Collected data
━━━━━━━━━━━━━━━━

Lemma new_arena_rep : heap_rep H s'.
Proof.
  destruct new_slots_apart as [Hs Hh]. destruct (bucket_of_ok _ Hk) as [Hb Hbk]. constructor.
  - apply Hr.
  - rewrite new_footprint. exact HR.
  - apply Hr.
  - unfold all_arenas. simpl. setoid_rewrite HA. intros x [->|Hx]%elem_of_cons; [done|]. by apply (rep_arenas _ _ Hr).
  - intros r Hx. destruct (rep_held _ _ Hr r Hx) as (H1 & H2 & k & Hk' & Hz & Hsl). unfold held_rep. simpl.
    rewrite Hold by auto. split; [done|]. split; [done|]. exists k. split; [done|]. split; [done|].
    intros ?. apply new_slot_of. auto.
  - intros k h [Hx|[-> Hx]]%new_slot_of; simpl; [|auto]. rewrite Hold by eauto. by apply Hr.
  - intros i Hi. destruct (decide (i = bucket_of (slot_size a))) as [->|Hne].
    + exists (mem a), (slots a ++ lst). simpl.
      destruct (rep_free _ _ Hr _ Hi) as (q & l & Hq & _).
      rewrite list_lookup_insert_eq by (by eapply lookup_lt_Some). split; [done|]. split; [done|]. split.
      * apply NoDup_app. split; [apply slots_from_NoDup; unfold bucket_ok, HEAP_1ST_BUCKET in Hk; lia|].
        split; [|done]. intros y Hy [Hy' _]%Hin. by apply (Hs _ _ Hy').
      * intros h. rewrite elem_of_app, Hin, Hbk, new_slot_of. split.
        -- intros [Hx|[Hx Hf]]; [auto|]. rewrite Hold by eauto. auto.
        -- intros [[Hx|[_ Hx]] Hf]; [|auto]. rewrite Hold in Hf by eauto. auto.
    + destruct (rep_free _ _ Hr _ Hi) as (q & l & Hq & Hl & Hndl & Hinl). exists q, l. simpl.
      assert (HEAP_1ST_BUCKET + Z.of_nat i ≠ slot_size a) as Hik by (unfold bucket_of, bucket_ok, HEAP_1ST_BUCKET in *; lia).
      rewrite list_lookup_insert_ne by done. split; [done|]. split; [|split; [done|]].
      * eapply linked_ext; [|exact Hl]. intros x [Hx _]%Hinl. apply Hold. eauto.
      * intros h. rewrite Hinl, new_slot_of. split; [intros [Hx Hf]; rewrite Hold by eauto; auto|].
        intros [[Hx|[? _]] Hf]; [|done]. rewrite Hold in Hf by eauto. auto.
Qed.
End new_arena.
End arenas.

━━━━━━━━━━━━━━━━

→ **Exercise details**: What is needed is a verbatim copy of every line in the records above from the one containing "q, l. simpl." down to the one containing "by eauto; auto|].", both included, and nothing more.

→ **Response box**:
    + destruct (rep_free _ _ Hr _ Hi) as (q & l & Hq & Hl & Hndl & Hinl). exists q, l. simpl.
      assert (HEAP_1ST_BUCKET + Z.of_nat i ≠ slot_size a) as Hik by (unfold bucket_of, bucket_ok, HEAP_1ST_BUCKET in *; lia).
      rewrite list_lookup_insert_ne by done. split; [done|]. split; [|split; [done|]].
      * eapply linked_ext; [|exact Hl]. intros x [Hx _]%Hinl. apply Hold. eauto.
      * intros h. rewrite Hinl, new_slot_of. split; [intros [Hx Hf]; rewrite Hold by eauto; auto|].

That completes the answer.